Le domande per avere i buoni, sono state presentate nei giorni scorsi, e da qualche settimana il Comune ha iniziato a provvedere alla spartizione.
Ma qui qualcosa non và. In un primo momento, si diceva che dividevano i buoni a 30- 40 persone al giorno, da qui le prime proteste e il coinvolgimento di polizia municipale per dividerli prima. Dei buoni senza nessun nome, senza numeri di serie, e anche difficile risalire a chi sono dati in che quantità e anzi facilmente falsificabili con una buona stampante ed un programma di etichette. Oggi il culmine.
Una trentina di persone, dopo vari rumor sui social, si sono presentati al Comune chiedendo spiegazioni e buoni. Dopo varie situazioni, con animi anche accaldati tanto da richiedere l’intervento di carabinieri e polizia municipale sul posto.

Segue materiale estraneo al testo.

(* ===== verification/ActionState.v ===== *)
(** * The state of governed actions

    The tables of [actions/], the capability registry they read, and the outside world
    they act on: the requests posted to providers and the windows of the rate limiter,
    neither of which a rollback undoes. *)

From S2P Require Import Prelude PyText PyVal Redaction Enums Models Kernel CanonicalJson.
From S2P Require Import Events EventLog Identity RateLimit Urls.

(** A row of [secret_references]. *)
Record SecretReference : Type := MkSecretReference {
  secret_organization : uuid;
  secret_name : string;
  external_ref : string
}.

Record Registry : Type := MkRegistry {
  capability_definitions : gmap uuid CapabilityDefinition;
  capability_versions : gmap uuid CapabilityVersion;
  capability_bindings : gmap uuid CapabilityBinding;
  connectors : gmap uuid Connector;
  secret_references : list SecretReference
}.

(** An HTTP request sent to a provider. *)
Record Post : Type := MkPost {
  post_url : string;
  post_idempotency_key : string;
  post_action_id : uuid;
  post_purpose : ActionApprovalPurpose;
  post_authorization : option string;
  post_payload : dict;
  post_timeout : Z
}.

(** What [httpx] reports: an exception, or a response with its status, the length it
    announces, its size and its JSON body. *)
Inductive HttpReply : Type :=
| HttpRaised (timeout : bool)
| HttpResponse (success : bool) (content_length : option string) (size : Z) (body : option val).

(** The tables a transaction on actions reads and writes. *)
Record ActionTables : Type := MkTables {
  action_requests : gmap uuid ActionRequest;
  action_plans : gmap uuid ActionPlan;
  action_approvals : gmap uuid ActionApproval;
  action_attempts : gmap uuid ActionAttempt
}.

Definition with_requests (f : gmap uuid ActionRequest → gmap uuid ActionRequest) (t : ActionTables) : ActionTables :=
  MkTables (f (action_requests t)) (action_plans t) (action_approvals t) (action_attempts t).
Definition with_plans (f : gmap uuid ActionPlan → gmap uuid ActionPlan) (t : ActionTables) : ActionTables :=
  MkTables (action_requests t) (f (action_plans t)) (action_approvals t) (action_attempts t).
Definition with_approvals (f : gmap uuid ActionApproval → gmap uuid ActionApproval) (t : ActionTables) : ActionTables :=
  MkTables (action_requests t) (action_plans t) (f (action_approvals t)) (action_attempts t).
Definition with_attempts (f : gmap uuid ActionAttempt → gmap uuid ActionAttempt) (t : ActionTables) : ActionTables :=
  MkTables (action_requests t) (action_plans t) (action_approvals t) (f (action_attempts t)).

Record Actions : Type := MkActions {
  shared : Kernel;
  registry : Registry;
  tables : ActionTables;
  notifications : list NotificationDelivery;
  posts : list Post;
  windows : gmap string Window
}.

#[export] Program Instance actions_session : Session Actions := {
  kernel := shared;
  set_kernel k s := MkActions k (registry s) (tables s) (notifications s) (posts s) (windows s);
  rollback old new :=
    MkActions (kernel_rollback (shared old) (shared new)) (registry old) (tables old)
      (notifications old) (posts new) (windows new)
}.
Solve Obligations with (by intros; repeat match goal with s : Actions |- _ => destruct s end).

(** The third parties an action touches. *)
Class ActionPlatform := {
  (** [jsonschema]'s best error of a payload against a schema, as its path. *)
  schema_violation : dict → val → option (list (string + Z));
  (** The provider's reply to a request, given those sent before. *)
  http_post : list Post → Post → HttpReply;
  (** [os.environ] *)
  environ : string → option string
}.

(** ** Access to the tables *)

Definition change_tables (f : ActionTables → ActionTables) : Py Actions unit :=
  modify (λ s, MkActions (shared s) (registry s) (f (tables s)) (notifications s) (posts s) (windows s)).

(** Assign columns of a loaded row. *)
Definition update_request (id : uuid) (f : ActionRequest → ActionRequest) : Py Actions unit :=
  change_tables (with_requests (alter f id)).
Definition update_approval (id : uuid) (f : ActionApproval → ActionApproval) : Py Actions unit :=
  change_tables (with_approvals (alter f id)).
Definition update_attempt (id : uuid) (f : ActionAttempt → ActionAttempt) : Py Actions unit :=
  change_tables (with_attempts (alter f id)).

(** [session.add(row); flush()]: the primary key must be free. *)
Definition insert_row {V} (t : Actions → gmap uuid V) (put : (gmap uuid V → gmap uuid V) → ActionTables → ActionTables)
    (id : uuid) (row : V) : Py Actions unit :=
  taken ← gets (λ s, bool_decide (is_Some (t s !! id)));
  raise_if taken (PyError "IntegrityError");;
  change_tables (put (insert id row)).

Definition requests (s : Actions) := action_requests (tables s).
Definition plans (s : Actions) := action_plans (tables s).
Definition approvals (s : Actions) := action_approvals (tables s).
Definition attempts (s : Actions) := action_attempts (tables s).

Definition purpose_value (p : ActionApprovalPurpose) : string := value_of p.

(** The idempotency key of the attempt of an action for a purpose. *)
Definition attempt_key (action_id : uuid) (purpose : ActionApprovalPurpose) : string :=
  "action:" +:+ uuid_str action_id +:+ ":" +:+ lower (purpose_value purpose) +:+ ":1".

(** The plan of a request. *)
Definition plan_of (t : ActionTables) (action_id : uuid) : option ActionPlan :=
  head (select (λ p, bool_decide (ActionPlan.action_request_id p = action_id)) (action_plans t)).

(** [action_plan_checksum] *)
Definition action_plan_checksum (spec : dict) : string := sha256 (json_dumps true (VDict spec)).

Section Journal.
Context `{Environment, EventContracts, JsonEncoder}.

(** [_event] of the service and of the worker. *)
Definition _event (action : ActionRequest) (name : string) (actor_type : ActorType)
    (actor_id : option uuid) (payload : list (obj * obj)) : Py Actions unit :=
  in_kernel (append ((event_draft name "action_request" (ActionRequest.id action)
      (ActionRequest.organization_id action) (ActionRequest.id action) actor_type actor_id)
    <| EventDraft.payload := payload |>));;
  mret ().

(** [ActionService._audit] *)
Definition _audit (action : ActionRequest) (p : Principal) (operation outcome : string)
    (metadata : list (string * obj)) : Py Actions unit :=
  in_kernel (write ((audit_draft (ActionRequest.organization_id action) (ActionRequest.id action)
      ActorType.USER (Some (Principal.id p)) operation "action_request" outcome)
    <| AuditDraft.resource_id := Some (uuid_str (ActionRequest.id action)) |>
    <| AuditDraft.risk_level := Some RiskLevel.L3 |>
    <| AuditDraft.metadata := metadata |>));;
  mret ().
End Journal.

Una mezza soluzione, con le persone che mano a mano venivano chiamati, e a cui venivano consegnati i buoni, dopo avere esaminato la pratica. Una situazione poco limpida, più da spartizione di pani e pesci, e ricordiamo, che ancora sono in ballo altri buoni, che dovrebbero essere emanati a breve grazie ai 952 mila euro della Regione. In questa situazione, il Comune di Paternò è notevolmente in ritardo, e questo ha sicuramente contribuito all'esasperazione degli animi.
Ma proprio in momenti come questi, di difficoltà, bisognerebbe restare uniti e vicini proprio nei confronti di chi sta peggio. I cittadini evitando di richiedere benefici non dovuti, e per cui si rischia, in caso di falsa autocertificazione, una denuncia penale e una sanzione molto salata, e le istituzioni, che ora più che mai dovrebbero dare risposte immediate e certe, soprattutto nella massima trasparenza.
Rivolgiamo un accorato appello, a tutti, di agire, ognuno per la propria parte (cittadini, istituzioni e Forze armate), nel rispetto della legge, e auspichiamo, che chi di competenza, svolga i necessari e dovuti controlli, per fare in modo che le misure previste dai Governi nazionale e Regionale, siano rispettate, sia da parte degli Enti che dai cittadini.